═════ Dataset content
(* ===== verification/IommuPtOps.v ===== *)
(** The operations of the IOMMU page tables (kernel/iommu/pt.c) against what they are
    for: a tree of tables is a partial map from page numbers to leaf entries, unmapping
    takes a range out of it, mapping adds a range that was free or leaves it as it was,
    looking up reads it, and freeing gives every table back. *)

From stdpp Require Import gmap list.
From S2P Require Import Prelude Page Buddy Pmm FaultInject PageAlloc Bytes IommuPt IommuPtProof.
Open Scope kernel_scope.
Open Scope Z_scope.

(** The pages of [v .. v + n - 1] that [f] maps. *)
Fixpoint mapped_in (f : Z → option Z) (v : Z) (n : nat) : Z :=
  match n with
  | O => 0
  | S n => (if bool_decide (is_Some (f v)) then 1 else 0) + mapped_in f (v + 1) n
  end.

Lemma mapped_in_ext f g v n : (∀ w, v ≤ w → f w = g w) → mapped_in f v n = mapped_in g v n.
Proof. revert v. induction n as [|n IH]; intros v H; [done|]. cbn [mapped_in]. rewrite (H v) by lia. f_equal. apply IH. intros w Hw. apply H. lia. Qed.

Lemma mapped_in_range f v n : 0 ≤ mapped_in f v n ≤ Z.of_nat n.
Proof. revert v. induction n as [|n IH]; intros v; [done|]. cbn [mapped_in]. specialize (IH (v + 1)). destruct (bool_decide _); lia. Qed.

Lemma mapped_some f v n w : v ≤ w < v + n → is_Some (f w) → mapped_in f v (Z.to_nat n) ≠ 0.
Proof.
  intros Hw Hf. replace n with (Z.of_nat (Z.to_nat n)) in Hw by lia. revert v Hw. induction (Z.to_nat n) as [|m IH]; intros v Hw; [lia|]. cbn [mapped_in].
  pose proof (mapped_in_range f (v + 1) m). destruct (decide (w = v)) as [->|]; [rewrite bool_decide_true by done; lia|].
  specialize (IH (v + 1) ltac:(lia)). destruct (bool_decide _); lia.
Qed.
══════════
═════ Dataset content
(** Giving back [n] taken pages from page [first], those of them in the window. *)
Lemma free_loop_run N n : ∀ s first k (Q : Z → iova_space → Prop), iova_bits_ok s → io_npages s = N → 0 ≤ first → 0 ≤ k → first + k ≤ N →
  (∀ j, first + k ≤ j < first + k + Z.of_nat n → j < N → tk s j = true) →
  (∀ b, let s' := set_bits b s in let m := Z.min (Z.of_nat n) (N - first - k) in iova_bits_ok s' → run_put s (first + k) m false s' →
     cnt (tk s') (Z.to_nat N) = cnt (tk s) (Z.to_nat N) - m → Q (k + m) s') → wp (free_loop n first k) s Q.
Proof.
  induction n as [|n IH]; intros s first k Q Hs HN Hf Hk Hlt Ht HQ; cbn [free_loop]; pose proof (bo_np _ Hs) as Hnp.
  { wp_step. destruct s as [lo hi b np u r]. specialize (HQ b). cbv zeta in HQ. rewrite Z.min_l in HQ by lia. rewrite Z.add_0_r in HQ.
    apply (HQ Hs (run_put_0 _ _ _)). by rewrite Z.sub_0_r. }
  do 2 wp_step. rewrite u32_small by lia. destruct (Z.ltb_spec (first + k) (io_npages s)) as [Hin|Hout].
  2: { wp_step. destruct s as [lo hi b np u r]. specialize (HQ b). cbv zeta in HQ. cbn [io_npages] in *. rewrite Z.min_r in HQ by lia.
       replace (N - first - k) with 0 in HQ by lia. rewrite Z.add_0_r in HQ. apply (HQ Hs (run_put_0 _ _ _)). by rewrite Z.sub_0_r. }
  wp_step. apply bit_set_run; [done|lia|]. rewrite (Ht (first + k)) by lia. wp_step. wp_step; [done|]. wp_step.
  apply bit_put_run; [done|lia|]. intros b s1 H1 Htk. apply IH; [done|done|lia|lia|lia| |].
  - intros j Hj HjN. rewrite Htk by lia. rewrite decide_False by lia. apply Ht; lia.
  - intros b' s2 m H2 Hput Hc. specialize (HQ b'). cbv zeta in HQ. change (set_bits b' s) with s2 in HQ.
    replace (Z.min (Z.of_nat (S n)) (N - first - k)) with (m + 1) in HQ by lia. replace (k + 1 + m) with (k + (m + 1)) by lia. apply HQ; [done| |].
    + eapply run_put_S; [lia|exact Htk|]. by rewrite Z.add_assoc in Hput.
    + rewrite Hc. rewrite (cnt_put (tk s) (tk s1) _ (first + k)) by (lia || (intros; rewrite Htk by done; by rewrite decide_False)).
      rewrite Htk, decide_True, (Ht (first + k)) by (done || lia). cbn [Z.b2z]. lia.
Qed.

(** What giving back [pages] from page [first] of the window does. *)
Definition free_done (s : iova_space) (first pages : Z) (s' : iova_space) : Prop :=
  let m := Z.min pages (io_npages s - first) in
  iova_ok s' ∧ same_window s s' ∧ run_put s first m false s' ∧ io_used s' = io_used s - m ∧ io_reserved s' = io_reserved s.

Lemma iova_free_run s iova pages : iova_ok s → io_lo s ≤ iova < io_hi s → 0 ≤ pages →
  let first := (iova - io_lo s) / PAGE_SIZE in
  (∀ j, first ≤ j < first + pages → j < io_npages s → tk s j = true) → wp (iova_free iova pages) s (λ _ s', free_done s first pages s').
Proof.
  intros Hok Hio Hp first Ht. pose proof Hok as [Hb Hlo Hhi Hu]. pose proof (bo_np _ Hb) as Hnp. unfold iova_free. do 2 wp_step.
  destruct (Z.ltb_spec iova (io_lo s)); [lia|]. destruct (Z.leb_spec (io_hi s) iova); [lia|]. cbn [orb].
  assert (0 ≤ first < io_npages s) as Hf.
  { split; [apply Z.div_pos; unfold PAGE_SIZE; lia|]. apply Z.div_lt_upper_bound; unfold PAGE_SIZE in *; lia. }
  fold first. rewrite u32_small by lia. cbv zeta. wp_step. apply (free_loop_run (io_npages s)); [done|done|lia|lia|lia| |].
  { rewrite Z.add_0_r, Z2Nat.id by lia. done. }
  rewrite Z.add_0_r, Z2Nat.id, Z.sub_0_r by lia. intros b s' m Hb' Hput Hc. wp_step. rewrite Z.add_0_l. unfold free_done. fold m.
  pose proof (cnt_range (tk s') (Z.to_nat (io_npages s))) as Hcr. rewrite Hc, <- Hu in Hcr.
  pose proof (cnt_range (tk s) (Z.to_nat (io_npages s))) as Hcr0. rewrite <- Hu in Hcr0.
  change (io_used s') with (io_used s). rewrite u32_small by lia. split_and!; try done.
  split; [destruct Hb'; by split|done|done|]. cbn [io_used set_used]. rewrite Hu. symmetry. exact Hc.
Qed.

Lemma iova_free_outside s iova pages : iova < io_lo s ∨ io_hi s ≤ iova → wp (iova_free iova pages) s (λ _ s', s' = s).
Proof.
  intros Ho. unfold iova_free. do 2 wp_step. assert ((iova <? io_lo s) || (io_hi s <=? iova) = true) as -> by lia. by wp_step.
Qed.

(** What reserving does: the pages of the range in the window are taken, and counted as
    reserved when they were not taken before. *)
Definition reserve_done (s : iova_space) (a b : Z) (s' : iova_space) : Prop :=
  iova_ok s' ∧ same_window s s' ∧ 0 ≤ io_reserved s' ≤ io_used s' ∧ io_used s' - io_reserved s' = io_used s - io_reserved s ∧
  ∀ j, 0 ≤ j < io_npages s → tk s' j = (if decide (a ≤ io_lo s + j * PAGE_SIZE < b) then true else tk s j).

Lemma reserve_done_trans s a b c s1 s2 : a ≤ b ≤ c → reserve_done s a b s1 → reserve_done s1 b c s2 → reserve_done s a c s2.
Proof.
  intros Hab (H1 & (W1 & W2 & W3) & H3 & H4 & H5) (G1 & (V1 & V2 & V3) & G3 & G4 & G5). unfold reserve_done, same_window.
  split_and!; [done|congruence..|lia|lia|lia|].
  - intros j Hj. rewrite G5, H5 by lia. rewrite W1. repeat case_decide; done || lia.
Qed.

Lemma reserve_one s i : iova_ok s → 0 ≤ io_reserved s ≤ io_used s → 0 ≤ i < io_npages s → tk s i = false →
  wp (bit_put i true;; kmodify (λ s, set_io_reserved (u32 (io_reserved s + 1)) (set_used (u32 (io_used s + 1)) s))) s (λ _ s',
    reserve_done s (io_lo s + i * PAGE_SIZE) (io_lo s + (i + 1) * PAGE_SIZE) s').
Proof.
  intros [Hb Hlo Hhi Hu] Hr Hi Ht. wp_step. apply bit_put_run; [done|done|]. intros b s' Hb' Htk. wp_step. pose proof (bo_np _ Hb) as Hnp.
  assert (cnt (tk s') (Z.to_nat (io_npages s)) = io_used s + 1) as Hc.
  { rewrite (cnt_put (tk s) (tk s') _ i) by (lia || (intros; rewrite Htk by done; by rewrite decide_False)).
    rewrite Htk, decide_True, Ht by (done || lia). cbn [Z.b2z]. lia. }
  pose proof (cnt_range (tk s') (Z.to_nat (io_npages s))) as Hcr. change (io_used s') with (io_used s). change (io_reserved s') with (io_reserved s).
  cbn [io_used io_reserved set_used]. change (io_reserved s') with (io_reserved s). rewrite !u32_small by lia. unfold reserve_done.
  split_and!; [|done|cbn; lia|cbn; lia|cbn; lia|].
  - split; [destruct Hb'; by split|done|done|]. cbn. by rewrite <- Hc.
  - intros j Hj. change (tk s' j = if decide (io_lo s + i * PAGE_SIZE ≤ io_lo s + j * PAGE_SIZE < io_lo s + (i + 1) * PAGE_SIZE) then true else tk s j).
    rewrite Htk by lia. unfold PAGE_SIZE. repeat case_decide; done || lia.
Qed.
══════════
═════ Dataset content
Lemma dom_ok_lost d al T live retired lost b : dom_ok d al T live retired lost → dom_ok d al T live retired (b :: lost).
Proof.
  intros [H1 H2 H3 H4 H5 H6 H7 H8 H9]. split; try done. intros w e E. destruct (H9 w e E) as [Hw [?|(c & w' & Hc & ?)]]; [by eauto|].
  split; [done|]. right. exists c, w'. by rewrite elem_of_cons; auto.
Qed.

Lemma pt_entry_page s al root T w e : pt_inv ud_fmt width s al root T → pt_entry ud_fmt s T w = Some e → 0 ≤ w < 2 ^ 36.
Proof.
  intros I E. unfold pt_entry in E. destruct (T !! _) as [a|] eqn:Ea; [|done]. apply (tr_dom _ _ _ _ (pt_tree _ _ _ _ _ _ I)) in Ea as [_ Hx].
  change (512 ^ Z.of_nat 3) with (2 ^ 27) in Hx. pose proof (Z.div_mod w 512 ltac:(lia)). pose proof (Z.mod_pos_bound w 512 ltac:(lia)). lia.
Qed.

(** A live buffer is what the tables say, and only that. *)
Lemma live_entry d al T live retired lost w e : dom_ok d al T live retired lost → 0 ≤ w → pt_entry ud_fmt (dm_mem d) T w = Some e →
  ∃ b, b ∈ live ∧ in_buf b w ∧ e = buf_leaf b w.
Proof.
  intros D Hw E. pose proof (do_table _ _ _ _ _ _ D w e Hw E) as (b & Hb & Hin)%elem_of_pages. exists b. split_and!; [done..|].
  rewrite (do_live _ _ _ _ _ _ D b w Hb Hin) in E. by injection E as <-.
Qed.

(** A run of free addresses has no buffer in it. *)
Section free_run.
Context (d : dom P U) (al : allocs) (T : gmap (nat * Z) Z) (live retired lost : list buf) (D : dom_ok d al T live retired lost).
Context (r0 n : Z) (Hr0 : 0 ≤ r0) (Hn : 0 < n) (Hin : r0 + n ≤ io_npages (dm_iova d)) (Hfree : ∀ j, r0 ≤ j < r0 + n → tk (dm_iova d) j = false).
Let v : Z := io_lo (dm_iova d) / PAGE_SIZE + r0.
══════════
> [Instructions to follow]: Return a word-for-word copy of the lines above from the one holding "split; [apply Z.div_pos;" through the one holding "Definition reserve_done (s", with both of them included and nothing besides.

> [Completed exercise]:
  { split; [apply Z.div_pos; unfold PAGE_SIZE; lia|]. apply Z.div_lt_upper_bound; unfold PAGE_SIZE in *; lia. }
  fold first. rewrite u32_small by lia. cbv zeta. wp_step. apply (free_loop_run (io_npages s)); [done|done|lia|lia|lia| |].
  { rewrite Z.add_0_r, Z2Nat.id by lia. done. }
  rewrite Z.add_0_r, Z2Nat.id, Z.sub_0_r by lia. intros b s' m Hb' Hput Hc. wp_step. rewrite Z.add_0_l. unfold free_done. fold m.
  pose proof (cnt_range (tk s') (Z.to_nat (io_npages s))) as Hcr. rewrite Hc, <- Hu in Hcr.
  pose proof (cnt_range (tk s) (Z.to_nat (io_npages s))) as Hcr0. rewrite <- Hu in Hcr0.
  change (io_used s') with (io_used s). rewrite u32_small by lia. split_and!; try done.
  split; [destruct Hb'; by split|done|done|]. cbn [io_used set_used]. rewrite Hu. symmetry. exact Hc.
Qed.

Lemma iova_free_outside s iova pages : iova < io_lo s ∨ io_hi s ≤ iova → wp (iova_free iova pages) s (λ _ s', s' = s).
Proof.
  intros Ho. unfold iova_free. do 2 wp_step. assert ((iova <? io_lo s) || (io_hi s <=? iova) = true) as -> by lia. by wp_step.
Qed.

(** What reserving does: the pages of the range in the window are taken, and counted as
    reserved when they were not taken before. *)
Definition reserve_done (s : iova_space) (a b : Z) (s' : iova_space) : Prop :=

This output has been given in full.